(Stored items)
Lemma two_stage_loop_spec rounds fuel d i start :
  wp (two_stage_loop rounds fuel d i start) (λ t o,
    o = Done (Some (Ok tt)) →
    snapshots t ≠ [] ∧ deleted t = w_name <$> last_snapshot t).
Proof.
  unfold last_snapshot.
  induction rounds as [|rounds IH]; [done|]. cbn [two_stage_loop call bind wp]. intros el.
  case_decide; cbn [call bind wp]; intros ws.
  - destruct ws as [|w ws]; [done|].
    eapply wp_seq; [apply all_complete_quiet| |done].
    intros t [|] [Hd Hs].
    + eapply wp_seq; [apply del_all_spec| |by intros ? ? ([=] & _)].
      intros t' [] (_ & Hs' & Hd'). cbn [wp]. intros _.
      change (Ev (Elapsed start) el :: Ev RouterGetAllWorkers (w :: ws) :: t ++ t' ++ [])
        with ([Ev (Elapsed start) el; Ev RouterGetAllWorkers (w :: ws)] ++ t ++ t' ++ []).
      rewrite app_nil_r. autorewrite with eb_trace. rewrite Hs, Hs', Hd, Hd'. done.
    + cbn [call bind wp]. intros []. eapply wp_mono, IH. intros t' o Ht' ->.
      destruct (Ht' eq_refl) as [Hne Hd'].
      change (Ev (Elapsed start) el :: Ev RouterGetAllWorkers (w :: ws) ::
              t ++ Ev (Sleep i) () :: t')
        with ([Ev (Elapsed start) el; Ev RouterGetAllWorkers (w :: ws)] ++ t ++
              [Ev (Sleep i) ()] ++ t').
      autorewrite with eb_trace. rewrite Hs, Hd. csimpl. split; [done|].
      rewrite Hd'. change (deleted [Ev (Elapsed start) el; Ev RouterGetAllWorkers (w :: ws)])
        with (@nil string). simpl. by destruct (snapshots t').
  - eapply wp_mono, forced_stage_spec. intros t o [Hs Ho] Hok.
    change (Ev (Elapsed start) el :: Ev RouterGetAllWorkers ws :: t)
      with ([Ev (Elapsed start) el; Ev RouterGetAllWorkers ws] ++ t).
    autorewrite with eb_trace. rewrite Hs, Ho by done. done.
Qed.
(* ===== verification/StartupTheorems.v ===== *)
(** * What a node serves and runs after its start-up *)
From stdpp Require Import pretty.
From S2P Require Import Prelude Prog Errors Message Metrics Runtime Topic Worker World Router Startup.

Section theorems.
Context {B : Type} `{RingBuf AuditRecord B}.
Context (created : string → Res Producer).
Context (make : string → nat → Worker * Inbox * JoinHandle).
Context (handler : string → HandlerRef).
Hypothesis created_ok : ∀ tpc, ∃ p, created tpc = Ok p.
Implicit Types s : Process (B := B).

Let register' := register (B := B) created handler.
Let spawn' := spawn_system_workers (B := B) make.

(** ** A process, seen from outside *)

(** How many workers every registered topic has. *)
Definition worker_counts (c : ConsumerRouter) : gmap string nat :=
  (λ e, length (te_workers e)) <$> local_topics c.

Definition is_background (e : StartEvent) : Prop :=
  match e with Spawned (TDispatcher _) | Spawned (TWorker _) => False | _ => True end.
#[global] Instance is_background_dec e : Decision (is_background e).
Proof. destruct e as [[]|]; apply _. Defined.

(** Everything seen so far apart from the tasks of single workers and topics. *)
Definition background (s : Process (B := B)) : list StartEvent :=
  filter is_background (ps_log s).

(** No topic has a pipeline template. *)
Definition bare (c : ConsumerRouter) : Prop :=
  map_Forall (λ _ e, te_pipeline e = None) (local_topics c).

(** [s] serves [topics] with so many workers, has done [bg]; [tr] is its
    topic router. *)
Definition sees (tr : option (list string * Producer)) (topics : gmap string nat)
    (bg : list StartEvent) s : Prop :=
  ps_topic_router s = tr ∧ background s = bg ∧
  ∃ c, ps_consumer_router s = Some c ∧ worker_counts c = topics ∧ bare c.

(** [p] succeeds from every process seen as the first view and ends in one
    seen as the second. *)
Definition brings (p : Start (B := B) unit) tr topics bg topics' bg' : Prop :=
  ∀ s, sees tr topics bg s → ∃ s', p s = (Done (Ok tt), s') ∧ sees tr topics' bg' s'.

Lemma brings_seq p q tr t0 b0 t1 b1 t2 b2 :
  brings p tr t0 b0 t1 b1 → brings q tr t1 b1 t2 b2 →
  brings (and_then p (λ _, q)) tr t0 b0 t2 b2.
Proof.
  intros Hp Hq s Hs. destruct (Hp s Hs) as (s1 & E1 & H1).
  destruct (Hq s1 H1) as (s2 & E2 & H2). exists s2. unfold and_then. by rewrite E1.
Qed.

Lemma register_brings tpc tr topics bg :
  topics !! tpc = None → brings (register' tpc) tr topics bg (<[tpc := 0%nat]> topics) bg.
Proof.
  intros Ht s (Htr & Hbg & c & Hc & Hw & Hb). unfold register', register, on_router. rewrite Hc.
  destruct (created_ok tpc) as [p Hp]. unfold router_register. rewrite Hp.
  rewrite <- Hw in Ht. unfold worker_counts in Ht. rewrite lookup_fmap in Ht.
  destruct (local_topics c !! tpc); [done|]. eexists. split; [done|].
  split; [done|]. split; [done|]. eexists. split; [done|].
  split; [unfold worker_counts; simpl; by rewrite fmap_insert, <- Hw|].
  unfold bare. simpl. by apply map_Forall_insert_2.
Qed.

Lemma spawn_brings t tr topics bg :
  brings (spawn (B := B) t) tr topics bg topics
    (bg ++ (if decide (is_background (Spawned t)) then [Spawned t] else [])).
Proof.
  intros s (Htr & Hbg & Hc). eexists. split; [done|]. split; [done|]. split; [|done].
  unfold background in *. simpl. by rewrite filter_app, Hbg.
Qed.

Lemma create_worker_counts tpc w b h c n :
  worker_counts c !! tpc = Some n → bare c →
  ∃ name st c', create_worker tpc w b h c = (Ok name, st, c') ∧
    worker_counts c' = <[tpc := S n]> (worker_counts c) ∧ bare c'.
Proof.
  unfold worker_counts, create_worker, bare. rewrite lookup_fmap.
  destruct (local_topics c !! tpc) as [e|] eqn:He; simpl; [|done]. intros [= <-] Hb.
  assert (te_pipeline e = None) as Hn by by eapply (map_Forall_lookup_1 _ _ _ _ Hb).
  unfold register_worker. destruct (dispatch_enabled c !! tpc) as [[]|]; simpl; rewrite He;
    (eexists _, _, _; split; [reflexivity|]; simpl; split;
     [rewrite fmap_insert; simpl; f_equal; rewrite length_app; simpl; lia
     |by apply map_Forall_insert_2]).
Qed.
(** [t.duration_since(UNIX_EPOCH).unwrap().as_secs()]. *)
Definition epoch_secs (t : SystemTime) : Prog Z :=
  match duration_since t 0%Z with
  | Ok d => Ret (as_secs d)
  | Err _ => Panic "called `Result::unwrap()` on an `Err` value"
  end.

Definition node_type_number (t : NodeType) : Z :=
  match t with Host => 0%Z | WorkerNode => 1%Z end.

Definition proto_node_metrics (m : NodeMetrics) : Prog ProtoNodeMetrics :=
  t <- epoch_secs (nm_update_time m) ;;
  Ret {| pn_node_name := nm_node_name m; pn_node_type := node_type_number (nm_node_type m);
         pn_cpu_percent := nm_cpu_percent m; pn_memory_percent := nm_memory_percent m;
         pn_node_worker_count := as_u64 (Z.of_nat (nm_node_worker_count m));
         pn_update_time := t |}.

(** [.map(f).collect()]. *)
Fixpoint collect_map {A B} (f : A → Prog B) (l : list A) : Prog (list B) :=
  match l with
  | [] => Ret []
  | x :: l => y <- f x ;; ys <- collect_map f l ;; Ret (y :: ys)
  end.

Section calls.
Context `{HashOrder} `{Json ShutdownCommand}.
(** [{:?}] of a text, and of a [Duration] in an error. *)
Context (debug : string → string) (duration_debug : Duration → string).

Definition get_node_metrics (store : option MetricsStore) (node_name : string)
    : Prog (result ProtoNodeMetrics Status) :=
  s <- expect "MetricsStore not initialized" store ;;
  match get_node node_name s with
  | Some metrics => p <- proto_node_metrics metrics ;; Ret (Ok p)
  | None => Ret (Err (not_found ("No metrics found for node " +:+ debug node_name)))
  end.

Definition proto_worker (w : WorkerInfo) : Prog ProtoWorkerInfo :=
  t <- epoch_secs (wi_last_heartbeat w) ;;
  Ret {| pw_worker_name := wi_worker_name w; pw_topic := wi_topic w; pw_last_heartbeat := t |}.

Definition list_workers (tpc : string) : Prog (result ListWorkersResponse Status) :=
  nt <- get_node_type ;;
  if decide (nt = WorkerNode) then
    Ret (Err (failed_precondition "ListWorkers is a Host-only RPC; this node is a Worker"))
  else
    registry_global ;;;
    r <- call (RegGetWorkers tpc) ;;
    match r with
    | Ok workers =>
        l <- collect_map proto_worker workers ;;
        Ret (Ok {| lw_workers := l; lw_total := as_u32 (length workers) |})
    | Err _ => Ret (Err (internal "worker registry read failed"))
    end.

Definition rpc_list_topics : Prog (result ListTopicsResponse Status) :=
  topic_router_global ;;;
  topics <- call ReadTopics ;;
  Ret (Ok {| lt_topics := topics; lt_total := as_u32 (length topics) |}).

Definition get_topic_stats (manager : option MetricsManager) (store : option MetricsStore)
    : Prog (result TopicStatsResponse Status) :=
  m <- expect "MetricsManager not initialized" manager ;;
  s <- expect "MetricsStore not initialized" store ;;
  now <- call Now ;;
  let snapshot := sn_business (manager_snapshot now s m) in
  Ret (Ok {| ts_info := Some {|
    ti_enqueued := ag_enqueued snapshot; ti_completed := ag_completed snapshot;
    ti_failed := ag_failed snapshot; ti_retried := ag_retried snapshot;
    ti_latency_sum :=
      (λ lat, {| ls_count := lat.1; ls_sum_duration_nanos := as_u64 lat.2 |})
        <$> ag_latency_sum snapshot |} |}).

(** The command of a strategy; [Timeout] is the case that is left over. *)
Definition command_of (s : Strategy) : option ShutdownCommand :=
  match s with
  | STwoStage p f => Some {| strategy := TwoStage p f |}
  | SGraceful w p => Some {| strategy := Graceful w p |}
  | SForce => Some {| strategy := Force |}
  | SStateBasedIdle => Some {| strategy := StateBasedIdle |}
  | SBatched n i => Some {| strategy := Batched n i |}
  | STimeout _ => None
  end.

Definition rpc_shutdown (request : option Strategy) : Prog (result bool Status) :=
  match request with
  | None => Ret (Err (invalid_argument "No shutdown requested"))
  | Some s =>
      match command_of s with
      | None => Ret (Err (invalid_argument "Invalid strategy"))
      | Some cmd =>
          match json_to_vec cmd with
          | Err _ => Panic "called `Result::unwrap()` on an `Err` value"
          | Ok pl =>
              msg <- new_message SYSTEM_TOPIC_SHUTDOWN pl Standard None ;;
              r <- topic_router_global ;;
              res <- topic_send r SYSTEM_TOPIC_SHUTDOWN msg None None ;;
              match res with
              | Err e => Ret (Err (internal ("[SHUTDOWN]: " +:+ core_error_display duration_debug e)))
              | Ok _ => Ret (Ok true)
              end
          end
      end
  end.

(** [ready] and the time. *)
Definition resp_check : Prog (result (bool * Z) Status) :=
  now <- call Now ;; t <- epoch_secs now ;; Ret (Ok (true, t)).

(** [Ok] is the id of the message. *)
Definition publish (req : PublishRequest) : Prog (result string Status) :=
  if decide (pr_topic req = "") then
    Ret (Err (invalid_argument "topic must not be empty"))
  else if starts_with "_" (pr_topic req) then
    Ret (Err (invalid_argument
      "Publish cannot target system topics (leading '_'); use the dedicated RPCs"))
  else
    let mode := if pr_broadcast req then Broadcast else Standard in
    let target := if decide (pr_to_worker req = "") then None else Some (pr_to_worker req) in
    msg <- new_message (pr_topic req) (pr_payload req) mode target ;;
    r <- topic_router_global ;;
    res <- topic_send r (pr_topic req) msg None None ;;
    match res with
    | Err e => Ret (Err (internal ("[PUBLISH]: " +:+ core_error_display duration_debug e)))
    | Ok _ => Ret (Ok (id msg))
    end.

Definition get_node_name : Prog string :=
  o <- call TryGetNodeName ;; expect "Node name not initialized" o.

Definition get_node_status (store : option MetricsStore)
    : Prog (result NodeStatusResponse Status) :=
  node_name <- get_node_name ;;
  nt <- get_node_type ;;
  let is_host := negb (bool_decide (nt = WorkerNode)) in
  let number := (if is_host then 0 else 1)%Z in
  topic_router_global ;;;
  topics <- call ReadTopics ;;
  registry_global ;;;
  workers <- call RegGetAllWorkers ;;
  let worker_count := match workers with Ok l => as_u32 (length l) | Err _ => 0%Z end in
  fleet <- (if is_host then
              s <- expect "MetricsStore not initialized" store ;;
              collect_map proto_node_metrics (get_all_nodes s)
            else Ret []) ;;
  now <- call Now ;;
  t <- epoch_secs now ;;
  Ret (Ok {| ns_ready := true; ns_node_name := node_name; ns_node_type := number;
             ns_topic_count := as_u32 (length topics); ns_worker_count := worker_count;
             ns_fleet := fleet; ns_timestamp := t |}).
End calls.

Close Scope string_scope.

ASSIGNMENT:
What is asked for is an exact copy of the lines above from the one containing "name, st, c') ∧" through the one containing "(eexists _, _, _;", and only those.

WRITTEN RESPONSE:
  ∃ name st c', create_worker tpc w b h c = (Ok name, st, c') ∧
    worker_counts c' = <[tpc := S n]> (worker_counts c) ∧ bare c'.
Proof.
  unfold worker_counts, create_worker, bare. rewrite lookup_fmap.
  destruct (local_topics c !! tpc) as [e|] eqn:He; simpl; [|done]. intros [= <-] Hb.
  assert (te_pipeline e = None) as Hn by by eapply (map_Forall_lookup_1 _ _ _ _ Hb).
  unfold register_worker. destruct (dispatch_enabled c !! tpc) as [[]|]; simpl; rewrite He;
    (eexists _, _, _; split; [reflexivity|]; simpl; split;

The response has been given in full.